### Your assignment
For the entries below, repeat exactly each line starting with the one that contains "(message : string)." and going on through the one that contains "Arguments truthy : simpl nomatch.", and no others.

### Data shown
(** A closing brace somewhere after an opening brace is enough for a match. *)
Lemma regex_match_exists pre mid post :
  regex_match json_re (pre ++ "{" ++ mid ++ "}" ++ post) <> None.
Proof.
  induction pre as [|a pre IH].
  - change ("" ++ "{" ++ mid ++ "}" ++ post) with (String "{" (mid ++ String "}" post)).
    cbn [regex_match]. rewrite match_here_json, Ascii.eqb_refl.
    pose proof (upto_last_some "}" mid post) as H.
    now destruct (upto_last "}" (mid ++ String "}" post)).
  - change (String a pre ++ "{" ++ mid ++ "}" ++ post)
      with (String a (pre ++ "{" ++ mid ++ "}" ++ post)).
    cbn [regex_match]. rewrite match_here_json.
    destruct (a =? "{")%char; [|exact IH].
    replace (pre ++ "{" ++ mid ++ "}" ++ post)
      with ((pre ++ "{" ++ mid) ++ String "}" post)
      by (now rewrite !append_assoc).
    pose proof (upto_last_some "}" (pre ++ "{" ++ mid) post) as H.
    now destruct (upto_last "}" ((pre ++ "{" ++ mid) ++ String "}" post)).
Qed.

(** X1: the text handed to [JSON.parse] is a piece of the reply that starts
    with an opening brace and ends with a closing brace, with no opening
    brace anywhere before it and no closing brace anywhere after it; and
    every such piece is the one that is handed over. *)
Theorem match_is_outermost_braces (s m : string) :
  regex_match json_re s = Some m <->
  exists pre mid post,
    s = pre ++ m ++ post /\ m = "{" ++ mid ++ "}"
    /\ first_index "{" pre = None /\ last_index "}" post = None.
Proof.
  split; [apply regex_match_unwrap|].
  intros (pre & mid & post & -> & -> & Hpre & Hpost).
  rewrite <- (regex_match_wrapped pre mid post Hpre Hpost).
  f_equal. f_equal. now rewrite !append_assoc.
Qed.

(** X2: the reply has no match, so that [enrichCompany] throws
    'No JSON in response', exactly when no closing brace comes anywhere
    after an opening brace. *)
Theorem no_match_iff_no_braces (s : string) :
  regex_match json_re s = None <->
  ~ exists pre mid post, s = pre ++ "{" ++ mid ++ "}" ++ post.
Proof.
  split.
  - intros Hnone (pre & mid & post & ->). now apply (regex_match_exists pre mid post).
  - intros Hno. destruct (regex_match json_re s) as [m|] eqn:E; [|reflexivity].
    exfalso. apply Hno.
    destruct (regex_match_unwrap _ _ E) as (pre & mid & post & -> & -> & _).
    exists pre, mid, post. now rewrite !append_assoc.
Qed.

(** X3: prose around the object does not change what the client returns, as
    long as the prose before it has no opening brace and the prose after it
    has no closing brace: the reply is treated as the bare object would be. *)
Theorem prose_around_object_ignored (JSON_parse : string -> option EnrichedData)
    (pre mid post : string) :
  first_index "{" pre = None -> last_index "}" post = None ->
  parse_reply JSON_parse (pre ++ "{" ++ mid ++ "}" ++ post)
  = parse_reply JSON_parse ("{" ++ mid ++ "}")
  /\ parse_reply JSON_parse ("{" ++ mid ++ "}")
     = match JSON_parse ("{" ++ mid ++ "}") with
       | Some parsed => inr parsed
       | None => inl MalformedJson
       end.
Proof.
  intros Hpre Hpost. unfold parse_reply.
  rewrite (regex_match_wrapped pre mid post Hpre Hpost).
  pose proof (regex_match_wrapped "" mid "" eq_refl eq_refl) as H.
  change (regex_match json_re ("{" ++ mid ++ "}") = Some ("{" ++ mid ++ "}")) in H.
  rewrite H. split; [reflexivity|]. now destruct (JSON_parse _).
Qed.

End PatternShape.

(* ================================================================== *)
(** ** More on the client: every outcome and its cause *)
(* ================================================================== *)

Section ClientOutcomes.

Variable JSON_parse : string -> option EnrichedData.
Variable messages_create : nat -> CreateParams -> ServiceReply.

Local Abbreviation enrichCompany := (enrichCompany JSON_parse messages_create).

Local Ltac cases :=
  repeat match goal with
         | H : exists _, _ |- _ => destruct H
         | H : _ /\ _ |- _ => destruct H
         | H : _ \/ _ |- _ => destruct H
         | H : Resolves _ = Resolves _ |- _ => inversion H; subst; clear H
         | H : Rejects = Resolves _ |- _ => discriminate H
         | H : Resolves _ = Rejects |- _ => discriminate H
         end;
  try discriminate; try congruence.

...

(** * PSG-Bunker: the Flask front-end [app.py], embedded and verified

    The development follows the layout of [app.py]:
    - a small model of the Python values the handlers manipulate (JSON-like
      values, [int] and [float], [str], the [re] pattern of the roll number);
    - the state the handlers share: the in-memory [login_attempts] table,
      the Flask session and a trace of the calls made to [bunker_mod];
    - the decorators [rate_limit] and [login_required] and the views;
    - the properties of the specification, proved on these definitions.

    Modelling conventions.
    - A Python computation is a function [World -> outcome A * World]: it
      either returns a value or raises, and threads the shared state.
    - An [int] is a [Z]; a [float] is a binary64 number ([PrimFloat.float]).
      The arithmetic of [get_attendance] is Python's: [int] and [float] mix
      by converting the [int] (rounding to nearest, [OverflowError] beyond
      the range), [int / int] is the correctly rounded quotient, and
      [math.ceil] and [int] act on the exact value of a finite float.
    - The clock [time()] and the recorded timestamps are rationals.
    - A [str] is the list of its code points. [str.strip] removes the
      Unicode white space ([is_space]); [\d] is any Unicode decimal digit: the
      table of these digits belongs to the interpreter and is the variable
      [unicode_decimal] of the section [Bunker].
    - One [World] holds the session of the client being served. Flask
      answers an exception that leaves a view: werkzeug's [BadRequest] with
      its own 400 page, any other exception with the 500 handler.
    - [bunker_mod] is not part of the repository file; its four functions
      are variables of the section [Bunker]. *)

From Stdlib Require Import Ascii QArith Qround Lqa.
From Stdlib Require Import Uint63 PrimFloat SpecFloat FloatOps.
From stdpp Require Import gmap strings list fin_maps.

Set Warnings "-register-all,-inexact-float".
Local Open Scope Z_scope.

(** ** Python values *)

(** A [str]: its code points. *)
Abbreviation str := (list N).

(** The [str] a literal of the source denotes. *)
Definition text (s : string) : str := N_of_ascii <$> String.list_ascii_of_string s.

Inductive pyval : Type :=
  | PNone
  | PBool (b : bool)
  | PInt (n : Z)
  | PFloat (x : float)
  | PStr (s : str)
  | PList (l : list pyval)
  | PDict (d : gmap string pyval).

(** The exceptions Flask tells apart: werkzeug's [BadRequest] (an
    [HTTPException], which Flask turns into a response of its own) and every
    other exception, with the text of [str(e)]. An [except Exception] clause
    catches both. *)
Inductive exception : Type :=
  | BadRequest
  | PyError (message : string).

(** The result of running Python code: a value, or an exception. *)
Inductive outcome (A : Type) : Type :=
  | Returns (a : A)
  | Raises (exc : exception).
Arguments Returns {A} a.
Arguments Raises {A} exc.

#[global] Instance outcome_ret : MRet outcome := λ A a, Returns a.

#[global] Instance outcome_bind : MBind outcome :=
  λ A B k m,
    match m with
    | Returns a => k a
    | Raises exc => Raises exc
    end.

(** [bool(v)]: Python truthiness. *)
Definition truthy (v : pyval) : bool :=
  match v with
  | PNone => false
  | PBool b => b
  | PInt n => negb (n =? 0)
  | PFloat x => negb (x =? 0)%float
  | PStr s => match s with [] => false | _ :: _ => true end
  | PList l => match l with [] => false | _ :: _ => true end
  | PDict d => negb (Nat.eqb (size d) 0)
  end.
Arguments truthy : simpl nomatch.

### Task output
  | PyError (message : string).

(** The result of running Python code: a value, or an exception. *)
Inductive outcome (A : Type) : Type :=
  | Returns (a : A)
  | Raises (exc : exception).
Arguments Returns {A} a.
Arguments Raises {A} exc.

#[global] Instance outcome_ret : MRet outcome := λ A a, Returns a.

#[global] Instance outcome_bind : MBind outcome :=
  λ A B k m,
    match m with
    | Returns a => k a
    | Raises exc => Raises exc
    end.

(** [bool(v)]: Python truthiness. *)
Definition truthy (v : pyval) : bool :=
  match v with
  | PNone => false
  | PBool b => b
  | PInt n => negb (n =? 0)
  | PFloat x => negb (x =? 0)%float
  | PStr s => match s with [] => false | _ :: _ => true end
  | PList l => match l with [] => false | _ :: _ => true end
  | PDict d => negb (Nat.eqb (size d) 0)
  end.
Arguments truthy : simpl nomatch.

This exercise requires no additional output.